[Saved entries]
=== Begin Enclosure ===

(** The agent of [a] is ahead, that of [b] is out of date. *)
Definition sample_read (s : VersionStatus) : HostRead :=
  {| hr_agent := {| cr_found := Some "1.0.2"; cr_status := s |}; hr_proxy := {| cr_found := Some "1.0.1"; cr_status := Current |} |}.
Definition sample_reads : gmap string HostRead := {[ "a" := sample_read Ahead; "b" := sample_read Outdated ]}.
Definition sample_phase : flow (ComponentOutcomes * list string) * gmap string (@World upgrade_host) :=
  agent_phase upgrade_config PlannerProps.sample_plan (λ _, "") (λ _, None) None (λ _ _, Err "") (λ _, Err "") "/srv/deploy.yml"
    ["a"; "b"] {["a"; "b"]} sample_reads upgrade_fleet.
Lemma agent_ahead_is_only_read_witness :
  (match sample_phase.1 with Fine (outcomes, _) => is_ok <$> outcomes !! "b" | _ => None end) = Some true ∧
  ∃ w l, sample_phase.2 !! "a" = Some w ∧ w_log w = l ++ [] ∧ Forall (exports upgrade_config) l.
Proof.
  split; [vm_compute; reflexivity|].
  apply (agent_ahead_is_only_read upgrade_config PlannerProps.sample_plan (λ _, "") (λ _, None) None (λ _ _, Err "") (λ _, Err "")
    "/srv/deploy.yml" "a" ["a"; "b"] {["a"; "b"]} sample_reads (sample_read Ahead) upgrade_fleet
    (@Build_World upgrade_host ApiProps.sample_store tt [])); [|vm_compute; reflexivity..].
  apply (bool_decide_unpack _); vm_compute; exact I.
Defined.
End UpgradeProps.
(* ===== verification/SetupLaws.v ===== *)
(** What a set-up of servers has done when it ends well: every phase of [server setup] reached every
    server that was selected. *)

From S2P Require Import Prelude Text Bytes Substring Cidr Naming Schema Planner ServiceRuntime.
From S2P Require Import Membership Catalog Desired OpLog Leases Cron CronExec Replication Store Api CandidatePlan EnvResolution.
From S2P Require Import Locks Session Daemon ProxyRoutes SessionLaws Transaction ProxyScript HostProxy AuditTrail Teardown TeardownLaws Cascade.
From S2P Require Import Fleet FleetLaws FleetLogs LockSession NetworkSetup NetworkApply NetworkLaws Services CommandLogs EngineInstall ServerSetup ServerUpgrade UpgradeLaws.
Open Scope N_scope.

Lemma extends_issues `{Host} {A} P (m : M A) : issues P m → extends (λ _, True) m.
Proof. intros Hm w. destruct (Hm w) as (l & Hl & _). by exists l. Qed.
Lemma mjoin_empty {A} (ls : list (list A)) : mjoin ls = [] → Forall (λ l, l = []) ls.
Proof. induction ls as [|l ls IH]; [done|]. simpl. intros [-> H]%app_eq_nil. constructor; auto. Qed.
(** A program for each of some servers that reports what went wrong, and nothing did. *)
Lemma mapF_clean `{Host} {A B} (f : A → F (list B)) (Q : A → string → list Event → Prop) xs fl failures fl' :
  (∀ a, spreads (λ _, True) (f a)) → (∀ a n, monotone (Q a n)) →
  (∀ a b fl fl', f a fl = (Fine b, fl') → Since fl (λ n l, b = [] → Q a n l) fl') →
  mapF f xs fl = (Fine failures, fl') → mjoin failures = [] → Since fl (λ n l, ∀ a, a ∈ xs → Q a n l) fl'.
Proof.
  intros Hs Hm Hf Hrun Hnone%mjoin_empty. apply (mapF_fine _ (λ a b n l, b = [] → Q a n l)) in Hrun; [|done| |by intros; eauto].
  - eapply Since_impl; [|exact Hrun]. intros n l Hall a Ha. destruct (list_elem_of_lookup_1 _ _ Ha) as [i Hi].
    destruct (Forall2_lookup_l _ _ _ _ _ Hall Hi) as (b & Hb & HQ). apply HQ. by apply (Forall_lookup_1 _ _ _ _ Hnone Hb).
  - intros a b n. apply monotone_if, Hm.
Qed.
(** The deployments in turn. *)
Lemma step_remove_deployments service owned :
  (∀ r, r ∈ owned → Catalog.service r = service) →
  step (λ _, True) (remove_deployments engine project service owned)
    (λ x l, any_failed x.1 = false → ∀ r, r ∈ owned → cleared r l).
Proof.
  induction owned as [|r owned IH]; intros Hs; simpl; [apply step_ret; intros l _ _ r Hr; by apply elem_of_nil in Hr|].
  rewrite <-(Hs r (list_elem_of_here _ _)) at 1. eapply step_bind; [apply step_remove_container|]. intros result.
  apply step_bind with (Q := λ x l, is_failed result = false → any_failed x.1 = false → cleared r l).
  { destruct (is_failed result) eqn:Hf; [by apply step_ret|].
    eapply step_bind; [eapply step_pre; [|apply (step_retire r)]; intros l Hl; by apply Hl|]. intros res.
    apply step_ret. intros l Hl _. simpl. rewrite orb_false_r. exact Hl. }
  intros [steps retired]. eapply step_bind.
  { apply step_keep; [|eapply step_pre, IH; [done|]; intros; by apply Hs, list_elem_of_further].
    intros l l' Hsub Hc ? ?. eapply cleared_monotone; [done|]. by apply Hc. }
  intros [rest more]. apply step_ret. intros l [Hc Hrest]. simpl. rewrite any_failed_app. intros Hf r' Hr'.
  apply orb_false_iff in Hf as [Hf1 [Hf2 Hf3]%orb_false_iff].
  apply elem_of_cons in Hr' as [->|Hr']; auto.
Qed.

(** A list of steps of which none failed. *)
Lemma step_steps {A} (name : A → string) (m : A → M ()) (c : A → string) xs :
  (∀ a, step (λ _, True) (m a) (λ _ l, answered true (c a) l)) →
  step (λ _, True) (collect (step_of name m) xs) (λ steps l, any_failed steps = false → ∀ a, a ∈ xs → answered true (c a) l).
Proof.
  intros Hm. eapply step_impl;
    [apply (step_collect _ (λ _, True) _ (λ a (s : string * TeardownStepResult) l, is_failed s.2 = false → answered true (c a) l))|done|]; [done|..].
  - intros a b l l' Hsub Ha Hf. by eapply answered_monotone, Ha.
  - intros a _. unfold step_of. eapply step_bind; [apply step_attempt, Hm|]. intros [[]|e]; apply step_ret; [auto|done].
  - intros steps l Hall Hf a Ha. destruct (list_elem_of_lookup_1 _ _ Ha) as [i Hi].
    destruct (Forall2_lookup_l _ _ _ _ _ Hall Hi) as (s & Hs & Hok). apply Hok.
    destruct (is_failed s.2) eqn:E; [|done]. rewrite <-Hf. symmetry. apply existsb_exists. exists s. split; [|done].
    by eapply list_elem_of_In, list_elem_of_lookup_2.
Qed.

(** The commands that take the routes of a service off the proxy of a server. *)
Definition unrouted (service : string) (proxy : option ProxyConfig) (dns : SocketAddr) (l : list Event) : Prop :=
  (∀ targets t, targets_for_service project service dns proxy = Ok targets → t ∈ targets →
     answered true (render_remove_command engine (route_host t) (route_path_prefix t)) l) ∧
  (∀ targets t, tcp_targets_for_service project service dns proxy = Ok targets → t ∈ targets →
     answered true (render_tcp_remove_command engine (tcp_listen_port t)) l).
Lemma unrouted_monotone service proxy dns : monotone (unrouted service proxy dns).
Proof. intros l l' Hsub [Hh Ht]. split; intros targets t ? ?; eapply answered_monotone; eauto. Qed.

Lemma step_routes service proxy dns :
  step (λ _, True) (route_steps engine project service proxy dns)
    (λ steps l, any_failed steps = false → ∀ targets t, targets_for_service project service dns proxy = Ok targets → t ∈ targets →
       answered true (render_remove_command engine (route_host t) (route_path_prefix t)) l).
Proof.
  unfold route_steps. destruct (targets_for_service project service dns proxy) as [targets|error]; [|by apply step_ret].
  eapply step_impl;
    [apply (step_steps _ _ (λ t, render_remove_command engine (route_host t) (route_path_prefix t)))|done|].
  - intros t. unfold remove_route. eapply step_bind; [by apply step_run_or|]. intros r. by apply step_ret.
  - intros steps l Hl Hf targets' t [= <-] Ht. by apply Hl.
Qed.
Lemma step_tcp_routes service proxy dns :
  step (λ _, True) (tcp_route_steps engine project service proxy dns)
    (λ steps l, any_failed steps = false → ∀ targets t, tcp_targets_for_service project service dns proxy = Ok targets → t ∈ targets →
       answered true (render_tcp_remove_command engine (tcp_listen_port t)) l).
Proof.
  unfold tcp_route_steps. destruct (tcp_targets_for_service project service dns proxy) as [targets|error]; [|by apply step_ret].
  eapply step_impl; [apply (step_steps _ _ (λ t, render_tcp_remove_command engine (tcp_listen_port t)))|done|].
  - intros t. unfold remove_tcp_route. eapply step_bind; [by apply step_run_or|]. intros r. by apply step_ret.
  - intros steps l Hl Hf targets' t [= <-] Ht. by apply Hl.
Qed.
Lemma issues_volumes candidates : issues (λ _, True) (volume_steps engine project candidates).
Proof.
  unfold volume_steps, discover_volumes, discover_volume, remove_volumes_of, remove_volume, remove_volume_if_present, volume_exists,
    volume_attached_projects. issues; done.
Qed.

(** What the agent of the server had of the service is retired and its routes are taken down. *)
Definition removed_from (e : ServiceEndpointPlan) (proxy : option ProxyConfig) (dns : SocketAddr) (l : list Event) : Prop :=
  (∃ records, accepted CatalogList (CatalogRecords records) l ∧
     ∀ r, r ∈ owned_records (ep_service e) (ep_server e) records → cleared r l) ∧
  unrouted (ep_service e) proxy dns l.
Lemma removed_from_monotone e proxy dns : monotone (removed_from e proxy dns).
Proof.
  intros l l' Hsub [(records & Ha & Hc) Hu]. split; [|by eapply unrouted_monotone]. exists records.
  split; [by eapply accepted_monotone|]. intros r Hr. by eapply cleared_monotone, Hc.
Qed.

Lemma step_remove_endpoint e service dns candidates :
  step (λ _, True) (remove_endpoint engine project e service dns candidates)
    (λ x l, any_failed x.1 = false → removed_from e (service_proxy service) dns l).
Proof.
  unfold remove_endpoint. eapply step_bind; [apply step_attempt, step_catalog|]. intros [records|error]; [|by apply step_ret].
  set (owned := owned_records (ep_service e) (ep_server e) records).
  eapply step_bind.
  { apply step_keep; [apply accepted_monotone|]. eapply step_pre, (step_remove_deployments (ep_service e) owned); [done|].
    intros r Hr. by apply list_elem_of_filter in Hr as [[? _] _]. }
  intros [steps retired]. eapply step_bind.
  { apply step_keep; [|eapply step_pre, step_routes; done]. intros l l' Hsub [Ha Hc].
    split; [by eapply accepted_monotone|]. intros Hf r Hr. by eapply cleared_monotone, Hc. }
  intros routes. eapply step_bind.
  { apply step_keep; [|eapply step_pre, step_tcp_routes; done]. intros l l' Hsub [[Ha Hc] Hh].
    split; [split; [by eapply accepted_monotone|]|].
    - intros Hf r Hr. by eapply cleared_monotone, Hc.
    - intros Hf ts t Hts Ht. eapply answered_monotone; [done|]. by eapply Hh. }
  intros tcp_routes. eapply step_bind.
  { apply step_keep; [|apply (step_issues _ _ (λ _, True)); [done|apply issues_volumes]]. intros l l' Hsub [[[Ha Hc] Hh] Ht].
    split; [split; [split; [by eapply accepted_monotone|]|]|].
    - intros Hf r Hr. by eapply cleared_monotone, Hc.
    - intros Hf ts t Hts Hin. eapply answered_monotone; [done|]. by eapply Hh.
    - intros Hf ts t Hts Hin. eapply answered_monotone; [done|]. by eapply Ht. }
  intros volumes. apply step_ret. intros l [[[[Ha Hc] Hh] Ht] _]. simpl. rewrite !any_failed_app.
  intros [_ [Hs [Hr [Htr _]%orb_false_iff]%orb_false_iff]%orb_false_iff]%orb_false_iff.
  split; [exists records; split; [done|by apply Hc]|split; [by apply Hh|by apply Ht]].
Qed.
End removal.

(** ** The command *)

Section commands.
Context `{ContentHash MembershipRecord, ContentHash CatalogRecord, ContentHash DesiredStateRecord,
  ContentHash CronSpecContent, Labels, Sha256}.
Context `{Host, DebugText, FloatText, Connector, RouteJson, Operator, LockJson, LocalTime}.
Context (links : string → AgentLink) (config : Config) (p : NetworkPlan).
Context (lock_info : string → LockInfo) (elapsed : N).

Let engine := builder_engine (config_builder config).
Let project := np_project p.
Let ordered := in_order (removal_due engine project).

=== End Enclosure ===

◆ Exercise brief:
Retype exactly the lines above, from the one with "apply step_bind with" through the one with "intros [rest more].", inclusive.

◆ Task result:
  apply step_bind with (Q := λ x l, is_failed result = false → any_failed x.1 = false → cleared r l).
  { destruct (is_failed result) eqn:Hf; [by apply step_ret|].
    eapply step_bind; [eapply step_pre; [|apply (step_retire r)]; intros l Hl; by apply Hl|]. intros res.
    apply step_ret. intros l Hl _. simpl. rewrite orb_false_r. exact Hl. }
  intros [steps retired]. eapply step_bind.
  { apply step_keep; [|eapply step_pre, IH; [done|]; intros; by apply Hs, list_elem_of_further].
    intros l l' Hsub Hc ? ?. eapply cleared_monotone; [done|]. by apply Hc. }
  intros [rest more]. apply step_ret. intros l [Hc Hrest]. simpl. rewrite any_failed_app. intros Hf r' Hr'.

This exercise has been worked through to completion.